(Dataset entries)
┌──

(* ===== verification/BaseEncodingRef.v ===== *)
(** * A base encoding

    An implementation of the interface of [@scure/base] in [Address.v], to show
    that its laws can hold together: words of five bits are the digits in base 32
    of the data, and a bech32 string is the prefix, the separator, a constant in
    place of the checksum and a character per word. *)

From S2P Require Import Prelude JsRuntime Codec Address.

(** ** Words of five bits *)

Fixpoint digits32 (k : nat) (v : Z) : list Z :=
  match k with O => [] | S k => digits32 k (v / 32) ++ [v mod 32] end.

Definition value32 (w : list Z) : Z := fold_left (fun a d => a * 32 + d) w 0.

Lemma value32_snoc w d : value32 (w ++ [d]) = value32 w * 32 + d.
Proof. unfold value32. by rewrite fold_left_app. Qed.

Lemma digits32_value k v : 0 <= v < 32 ^ Z.of_nat k -> value32 (digits32 k v) = v.
Proof.
  revert v. induction k as [|k IH]; intros v Hv; [cbn in *; lia|]. cbn [digits32]. rewrite value32_snoc.
  rewrite Nat2Z.inj_succ, Z.pow_succ_r in Hv by lia.
  rewrite IH by (split; [apply Z.div_pos; lia|apply Z.div_lt_upper_bound; lia]). pose proof (Z.div_mod v 32 ltac:(lia)). lia.
Qed.

Lemma digits32_length k v : zlen (digits32 k v) = Z.of_nat k.
Proof. revert v. induction k as [|k IH]; intros v; [done|]. cbn [digits32]. rewrite zlen_app, IH. unfold zlen. cbn. lia. Qed.

Lemma digits32_range k v : Forall (fun w => 0 <= w < 32) (digits32 k v).
Proof.
  revert v. induction k as [|k IH]; intros v; [constructor|]. apply Forall_app. split; [done|].
  apply Forall_cons_2; [|constructor]. apply Z.mod_pos_bound. lia.
Qed.

Definition toWords (l : list Z) : list Z := digits32 (Z.to_nat ((8 * zlen l + 4) / 5)) (be_decode l).
Definition fromWords (w : list Z) : Res (list Z) := Ok (be_encode (Z.to_nat (5 * zlen w / 8)) (value32 w)).

Section words.
Context (l : list Z) (Hl : bytes l).

#[local] Lemma word_count : 0 <= (8 * zlen l + 4) / 5 /\ 5 * ((8 * zlen l + 4) / 5) / 8 = zlen l /\ 8 * zlen l <= 5 * ((8 * zlen l + 4) / 5).
Proof.
  pose proof (zlen_nonneg l). pose proof (Z.div_mod (8 * zlen l + 4) 5 ltac:(lia)). pose proof (Z.mod_pos_bound (8 * zlen l + 4) 5 ltac:(lia)).
  split_and!; [apply Z.div_pos; lia| |lia]. symmetry. apply (Z.div_unique _ 8 _ (5 * ((8 * zlen l + 4) / 5) - 8 * zlen l)); lia.
Qed.

Lemma toWords_length : zlen (toWords l) = (8 * zlen l + 4) / 5.
Proof. destruct word_count. unfold toWords. rewrite digits32_length. lia. Qed.

Lemma toWords_fromWords : fromWords (toWords l) = Ok l.
Proof.
  destruct word_count as (H0 & H1 & H2). unfold fromWords. rewrite toWords_length, H1. unfold toWords. rewrite digits32_value.
  - f_equal. unfold zlen. rewrite Nat2Z.id. by apply be_encode_decode.
  - rewrite Z2Nat.id by done. pose proof (be_decode_bound l Hl) as Hb. split; [lia|]. eapply Z.lt_le_trans; [apply Hb|].
    change 32 with (2 ^ 5). rewrite <- Z.pow_mul_r by lia. change 256 with (2 ^ 8).
    pose proof (zlen_nonneg l). rewrite <- ?Z.pow_mul_r by lia. apply Z.pow_le_mono_r; [lia|]. unfold zlen in *. lia.
Qed.
End words.

(** ** Bech32 strings *)

Definition letter (w : Z) : ascii := default "q"%char (String.get (Z.to_nat w) CHARSET).
Definition wordOf (c : ascii) : Z := if String.index 0 (String c "") CHARSET is Some n then Z.of_nat n else 0.

Lemma letter_word d : 0 <= d < 32 -> wordOf (letter d) = d /\ isDataChar (letter d) = true.
Proof.
  intros Hd. assert (H : Forall (fun n => wordOf (letter (Z.of_nat n)) = Z.of_nat n /\ isDataChar (letter (Z.of_nat n)) = true) (seq 0 32)).
  { vm_compute. repeat constructor. }
  rewrite List.Forall_forall in H. specialize (H (Z.to_nat d)). rewrite Z2Nat.id in H by lia. apply H, in_seq. lia.
Qed.

Fixpoint letters (w : list Z) : string := match w with [] => EmptyString | d :: w => String (letter d) (letters w) end.
Fixpoint wordsOf (s : string) : list Z := match s with EmptyString => [] | String c s => wordOf c :: wordsOf s end.

Lemma wordsOf_letters w : Forall (fun w => 0 <= w < 32) w -> wordsOf (letters w) = w.
Proof.
  induction 1 as [|d w Hd _ IH]; [done|]. cbn. rewrite IH. f_equal. by apply letter_word.
Qed.

Lemma letters_data w : Forall (fun w => 0 <= w < 32) w -> isData (letters w) = true.
Proof. induction 1 as [|d w Hd _ IH]; [done|]. cbn. rewrite IH, andb_true_r. by apply letter_word. Qed.

(** The text after the first separator, and the prefix before it. *)
Fixpoint splitSeparator (s : string) : option (string * string) :=
  match s with
  | EmptyString => None
  | String c s =>
      if Ascii.eqb c "1" then Some (EmptyString, s)
      else match splitSeparator s with Some (p, r) => Some (String c p, r) | None => None end
  end.

Lemma splitSeparator_app p s : isPrefix p = true -> splitSeparator (p +:+ String "1" s) = Some (p, s).
Proof.
  induction p as [|c p IH]; [done|]. intros [Hc Hp]%andb_true_iff.
  change (String c p +:+ String "1" s) with (String c (p +:+ String "1" s)). cbn [splitSeparator]. rewrite IH by done.
  destruct (Ascii.eqb_spec c "1") as [->|]; [done|]. done.
Qed.

Definition isWord (w : Z) : bool := (0 <=? w) && (w <? 32).

Definition checksum : string := "qqqqqq".

Definition encodeRef (p : string) (w : list Z) (limit : Z) : Res string :=
  if isPrefix p && forallb isWord w && (Z.of_nat (String.length p) + 7 + zlen w <=? limit)
  then Ok (p +:+ String "1" (checksum +:+ letters w)) else Throw (JsError "TypeError").

Definition decodeRef (s : string) (limit : Z) : Res (string * list Z) :=
  match splitSeparator s with
  | Some (p, String _ (String _ (String _ (String _ (String _ (String _ s)))))) => Ok (p, wordsOf s)
  | _ => Throw (JsError "TypeError")
  end.

#[export] Instance encoding_ref : BaseEncoding := {
  bech32_toWords := toWords;
  bech32_fromWords := fromWords;
  bech32_encode := encodeRef;
  bech32_decode := decodeRef;
  base58_encode := Buffer_to_hex;
  base58_decode s := Ok (Buffer_from_hex s)
}.

Lemma isWord_forall w : forallb isWord w = true <-> Forall (fun w => 0 <= w < 32) w.
Proof.
  rewrite forallb_forall, List.Forall_forall. unfold isWord. split; intros H x Hx; specialize (H x Hx).
  - apply andb_true_iff in H as [? ?]. zb. lia.
  - apply andb_true_iff. split; [apply Z.leb_le|apply Z.ltb_lt]; lia.
Qed.

Lemma encoding_ref_laws : BaseEncodingLaws.
Proof.
  split; cbn.
  - by apply toWords_fromWords.
  - intros. by apply toWords_length.
  - intros. apply digits32_range.
  - intros p w limit Hp Hw Hl. unfold encodeRef. rewrite Hp, (proj2 (isWord_forall w)), (proj2 (Z.leb_le _ _)) by done. by eexists.
  - intros p w limit s. unfold encodeRef. destruct (isPrefix p && forallb isWord w) eqn:E; [|done]. cbn [andb].
    apply andb_true_iff in E as [Hp Hw%isWord_forall]. case_bool; [|done]. intros [= <-]. unfold decodeRef.
    rewrite splitSeparator_app by done. change (Ok (p, wordsOf (letters w)) = Ok (p, w) :> Res _). by rewrite wordsOf_letters.
  - intros s limit limit' x. done.
  - intros p w limit s. unfold encodeRef. destruct (isPrefix p && forallb isWord w) eqn:E; [|done]. cbn [andb].
    apply andb_true_iff in E as [Hp Hw%isWord_forall]. case_bool; [|done]. intros [= <-]. eexists. split; [reflexivity|].
    change (isData (letters w) = true). by apply letters_data.
  - intros l Hl. by rewrite Buffer_hex_roundtrip.
Qed.

(** A checksum for the instances. *)
Definition sum32 : Crc32 := fun l => zsum l mod 2 ^ 32.

Lemma sum32_laws : @Crc32Laws sum32.
Proof. intros l. apply Z.mod_pos_bound. lia. Qed.

(** A hash of 28 bytes, for the instances. *)
Definition demo_hash : string := "966e394a544f242081e41d1965137b1bb412ac230d40ed5407821c37".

└──

Write out each line exactly, beginning at the one with "Lemma sum32_laws : @Crc32Laws sum32." and ending at the final line of the records above, with nothing added.

Exercise output
Lemma sum32_laws : @Crc32Laws sum32.
Proof. intros l. apply Z.mod_pos_bound. lia. Qed.

(** A hash of 28 bytes, for the instances. *)
Definition demo_hash : string := "966e394a544f242081e41d1965137b1bb412ac230d40ed5407821c37".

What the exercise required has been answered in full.